'''

(** A summary: how often each host was allowed, denied, failed. *)
Record Summary := mkSummary {
  Summary_Allowed : gmap string N; Summary_Denied : gmap string N; Summary_Failed : gmap string N;
  Summary_GatewayStarted : option instant; Summary_Incomplete : bool }.
#[export] Instance eta_Summary : Eta Summary := fun r =>
  mkSummary (Summary_Allowed r) (Summary_Denied r) (Summary_Failed r) (Summary_GatewayStarted r) (Summary_Incomplete r).
Definition emptySummary : Summary := mkSummary ∅ ∅ ∅ None false.

Record collection := mkCollection { collected_at : instant; collected_incomplete : bool }.
Record usage := mkUsage {
  u_summary : Summary; u_lease : string; u_revoked : option instant; u_pending : Z; u_named : gset string }.
#[export] Instance eta_usage : Eta usage := fun r =>
  mkUsage (u_summary r) (u_lease r) (u_revoked r) (u_pending r) (u_named r).
Record logBudget := mkLogBudget {
  lb_start : instant; lb_logged : N; lb_suppressed : N; lb_class : string; lb_sandbox : string; lb_kind : string }.
#[export] Instance eta_logBudget : Eta logBudget := fun r =>
  mkLogBudget (lb_start r) (lb_logged r) (lb_suppressed r) (lb_class r) (lb_sandbox r) (lb_kind r).
Record tunnel := mkTunnel { t_lease : string; t_cause : option string }.

Record Gateway := mkGateway {
  g_log : option (list (instant * Decision));
  g_budgets : gmap string logBudget;
  g_usages : gmap N usage;           (* every usage made *)
  g_stats : gmap string N;           (* sandbox to usage *)
  g_collected : gmap string collection;
  g_open : gmap string N;
  g_conns : gmap N tunnel;           (* every tunnel made *)
  g_tunnels : option (gset N);       (* nil once stopping *)
  g_running : Z;
  g_tunnelIDs : N;
  g_started : instant }.
#[export] Instance eta_Gateway : Eta Gateway := fun r =>
  mkGateway (g_log r) (g_budgets r) (g_usages r) (g_stats r) (g_collected r) (g_open r) (g_conns r) (g_tunnels r)
    (g_running r) (g_tunnelIDs r) (g_started r).
(** [New]: the parts that change. *)
Definition NewGateway (logging : bool) (now : instant) : Gateway :=
  mkGateway (if logging then Some [] else None) ∅ ∅ ∅ ∅ ∅ ∅ (Some ∅) 0 0 now.
(** The next object of a heap. *)
Definition fresh_key {V} (m : gmap N V) : N := fresh (dom m).

(** ** The log ([logMu]) *)

Definition writeLocked (now : instant) (d : Decision) (g : Gateway) : Gateway :=
  match g_log g with
  | Some lines => g <| g_log := Some (lines ++ [(now, d)]) |>
  | None => g
  end.
Definition flushLocked (now : instant) (budget : logBudget) (g : Gateway) : logBudget * Gateway :=
  if 0 <? lb_suppressed budget then
    (budget <| lb_suppressed := 0 |>,
     writeLocked now (no_decision <| D_Sandbox := lb_sandbox budget |> <| D_Kind := lb_kind budget |>
       <| D_Decision := "suppressed" |> <| D_Reason := lb_class budget +:+ " over the log budget" |>
       <| D_Suppressed := lb_suppressed budget |>) g)
  else (budget, g).
(** The budget that pays for a line, and its key. *)
Definition budget_of (now : instant) (class source : string) (d : Decision) (g : Gateway) : string * logBudget :=
  let key := class +:+ " " +:+ source in
  match g_budgets g !! key with
  | Some budget => (key, budget)
  | None =>
    if logBudgetKeys <=? N.of_nat (size (g_budgets g)) then
      (class, match g_budgets g !! class with
              | Some budget => budget
              | None => mkLogBudget now 0 0 class "" ""
              end)
    else (key, mkLogBudget now 0 0 class (D_Sandbox d) (D_Kind d))
  end.
Definition spendLocked (now : instant) (class source : string) (burst : N) (d : Decision) (g : Gateway) : bool * Gateway :=
  let '(key, budget) := budget_of now class source d g in
  let '(budget, g) :=
    if (logWindow <=? Sub now (lb_start budget))%Z then
      let '(budget, g) := flushLocked now budget g in
      (budget <| lb_start := now |> <| lb_logged := 0 |>, g)
    else (budget, g) in
  let put budget := g <| g_budgets := <[key := budget]> (g_budgets g) |> in
  if burst <=? lb_logged budget then (false, put (budget <| lb_suppressed := lb_suppressed budget + 1 |>))
  else (true, put (budget <| lb_logged := lb_logged budget + 1 |>)).
Definition logRefusal (now : instant) (d : Decision) (source : string) (unnamed : bool) (g : Gateway) : Gateway :=
  if unnamed then writeLocked now d g else
  let '(may, g) := spendLocked now "refusals" source refusalLogBurst d g in
  if may then writeLocked now d g else g.
Definition logOpened (now : instant) (d : Decision) (unnamed : bool) (g : Gateway) : bool * Gateway :=
  if unnamed then (true, writeLocked now d g) else
  let '(may, g) := spendLocked now "tunnels" ("sandbox " +:+ D_Sandbox d) tunnelLogBurst d g in
  if may then (true, writeLocked now d g) else (false, g).
(** Go's order of a map's keys is not specified; here it is [map_to_list]'s. *)
Definition flushBudgets (now : instant) (all : bool) (g : Gateway) : Gateway :=
  foldl (fun g '(key, budget) =>
    if all || (logWindow <=? Sub now (lb_start budget))%Z then
      let '(_, g) := flushLocked now budget g in
      g <| g_budgets := delete key (g_budgets g) |>
    else g) g (map_to_list (g_budgets g)).

(** ** Summaries ([statsMu]) *)

(** [net.JoinHostPort]. *)
Definition JoinHostPort (host port : string) : string :=
  if Contains host ":" then "[" +:+ host +:+ "]:" +:+ port else host +:+ ":" +:+ port.
Definition summaryKey (host : string) (port : N) : string :=
  if port =? 0 then host else JoinHostPort host (FormatUint port).

(** The sandbox's usage, made under this lease if it has none. *)
Definition entry_of (sandbox lease : string) (g : Gateway) : N * Gateway :=
  match g_stats g !! sandbox with
  | Some id => (id, g)
  | None =>
    let id := fresh_key (g_usages g) in
    (id, g <| g_usages := <[id := mkUsage emptySummary lease None 0 ∅]> (g_usages g) |>
           <| g_stats := <[sandbox := id]> (g_stats g) |>)
  end.
Definition change_usage (id : N) (f : usage -> usage) (g : Gateway) : Gateway :=
  g <| g_usages := alter f id (g_usages g) |>.
Definition begin_request (sandbox lease : string) (g : Gateway) : option N * Gateway :=
  match g_collected g !! sandbox with
  | Some _ => (None, g)
  | None =>
    let '(id, g) := entry_of sandbox lease g in
    (Some id, change_usage id (fun u => u <| u_pending := (u_pending u + 1)%Z |>) g)
  end.
Definition settle (id : N) (g : Gateway) : Gateway :=
  change_usage id (fun u => u <| u_pending := (u_pending u - 1)%Z |>) g.
Definition abandon (id : N) (g : Gateway) : Gateway :=
  change_usage id (fun u => u <| u_summary := (u_summary u) <| Summary_Incomplete := true |> |>) (settle id g).

Definition target_of (decision : string) (s : Summary) : gmap string N :=
  if bool_decide (decision = "allowed") then Summary_Allowed s else
  if bool_decide (decision = "failed") then Summary_Failed s else Summary_Denied s.
Definition set_target (decision : string) (m : gmap string N) (s : Summary) : Summary :=
  if bool_decide (decision = "allowed") then s <| Summary_Allowed := m |> else
  if bool_decide (decision = "failed") then s <| Summary_Failed := m |> else s <| Summary_Denied := m |>.
(** The decision's count in a usage: the key it is counted under, whether the
    log must name its host, and the usage. *)
Definition count_in (d : Decision) (u : usage) : string * bool * usage :=
  let target := target_of (D_Decision d) (u_summary u) in
  let key := summaryKey (D_Host d) (D_Port d) in
  let folds := negb (bool_decide (is_Some (target !! key))) && (summaryHostLimit <=? N.of_nat (size target)) in
  let folded := D_Decision d +:+ " " +:+ key in
  let unnamed := folds && negb (bool_decide (folded ∈ u_named u))
                 && (N.of_nat (size (u_named u)) <? foldedNameLimit) in
  let key := if folds then "other" else key in
  let n := default 0 (target !! key) + 1 in
  (key, unnamed,
   u <| u_named := if unnamed then {[folded]} ∪ u_named u else u_named u |>
     <| u_summary := set_target (D_Decision d) (<[key := n]> target) (u_summary u) |>).
(** [count]: the usage and the key a decision was counted under, and whether
    the log must name its host. *)
Definition count (d : Decision) (lease : string) (pending : option N) (g : Gateway) : option N * string * bool * Gateway :=
  let g := match pending with Some id => settle id g | None => g end in
  if bool_decide (D_Sandbox d = "") || bool_decide (D_Host d = "") then (None, "", false, g) else
  match g_collected g !! D_Sandbox d with
  | Some _ => (None, "", false, g)
  | None =>
    let '(id, g) := entry_of (D_Sandbox d) lease g in
    match g_usages g !! id with
    | Some u => let '(key, unnamed, u) := count_in d u in
                (Some id, key, unnamed, g <| g_usages := <[id := u]> (g_usages g) |>)
    | None => (Some id, "", false, g)
    end
  end.
(** [collect]: the usage forgotten and its summary. *)
Definition collect (now : instant) (sandbox : string) (g : Gateway) : option N * Summary * Gateway :=
  let entry := g_stats g !! sandbox in
  let g := g <| g_stats := delete sandbox (g_stats g) |> in
  let summary :=
    match entry ≫= fun id => g_usages g !! id with
    | Some u => (u_summary u) <| Summary_Incomplete := Summary_Incomplete (u_summary u) || (0 <? u_pending u)%Z |>
    | None => emptySummary
    end in
  let before := match g_collected g !! sandbox with Some c => collected_incomplete c | None => false end in
  let summary := summary <| Summary_Incomplete := Summary_Incomplete summary || before |> in
  (entry, summary <| Summary_GatewayStarted := Some (g_started g) |>,
   g <| g_collected := <[sandbox := mkCollection now (Summary_Incomplete summary)]> (g_collected g) |>).

(** ** Tunnels *)

Definition open_of (sandbox : string) (g : Gateway) : N := default 0 (g_open g !! sandbox).
Definition reserve (sandbox : string) (g : Gateway) : bool * Gateway :=
  if tunnelLimit <=? open_of sandbox g then (false, g)
  else (true, g <| g_open := <[sandbox := open_of sandbox g + 1]> (g_open g) |>).
Definition release (sandbox : string) (g : Gateway) : Gateway :=
  if open_of sandbox g <=? 1 then g <| g_open := delete sandbox (g_open g) |>
  else g <| g_open := <[sandbox := open_of sandbox g - 1]> (g_open g) |>.
Definition track (lease : string) (g : Gateway) : option N * Gateway :=
  match g_tunnels g with
  | None => (None, g)
  | Some open =>
    let id := fresh_key (g_conns g) in
    (Some id, g <| g_conns := <[id := mkTunnel lease None]> (g_conns g) |>
                <| g_tunnels := Some ({[id]} ∪ open) |> <| g_running := (g_running g + 1)%Z |>)
  end.
Definition untrack (id : N) (g : Gateway) : Gateway :=
  g <| g_tunnels := match g_tunnels g with Some open => Some (open ∖ {[id]}) | None => None end |>
    <| g_running := (g_running g - 1)%Z |>.
(** [cut]: whether it closed the tunnel's connections. *)
Definition cut (id : N) (reason : string) (g : Gateway) : bool * Gateway :=
  match g_conns g !! id with
  | Some (mkTunnel lease None) => (true, g <| g_conns := <[id := mkTunnel lease (Some reason)]> (g_conns g) |>)
  | _ => (false, g)
  end.
Definition tunnel_reason (id : N) (g : Gateway) : string :=
  match g_conns g !! id with Some t => default "" (t_cause t) | None => "" end.
Definition next_tunnel (g : Gateway) : N * Gateway :=
  let id := u64_add (g_tunnelIDs g) 1 in (id, g <| g_tunnelIDs := id |>).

'''

= WHAT IS REQUIRED =
Your answer must be the lines above from the one containing "(id, g <| g_usages" to the one containing "Definition abandon (id", both included, restated word for word.

= REPLY TO THE TASK =
    (id, g <| g_usages := <[id := mkUsage emptySummary lease None 0 ∅]> (g_usages g) |>
           <| g_stats := <[sandbox := id]> (g_stats g) |>)
  end.
Definition change_usage (id : N) (f : usage -> usage) (g : Gateway) : Gateway :=
  g <| g_usages := alter f id (g_usages g) |>.
Definition begin_request (sandbox lease : string) (g : Gateway) : option N * Gateway :=
  match g_collected g !! sandbox with
  | Some _ => (None, g)
  | None =>
    let '(id, g) := entry_of sandbox lease g in
    (Some id, change_usage id (fun u => u <| u_pending := (u_pending u + 1)%Z |>) g)
  end.
Definition settle (id : N) (g : Gateway) : Gateway :=
  change_usage id (fun u => u <| u_pending := (u_pending u - 1)%Z |>) g.
Definition abandon (id : N) (g : Gateway) : Gateway :=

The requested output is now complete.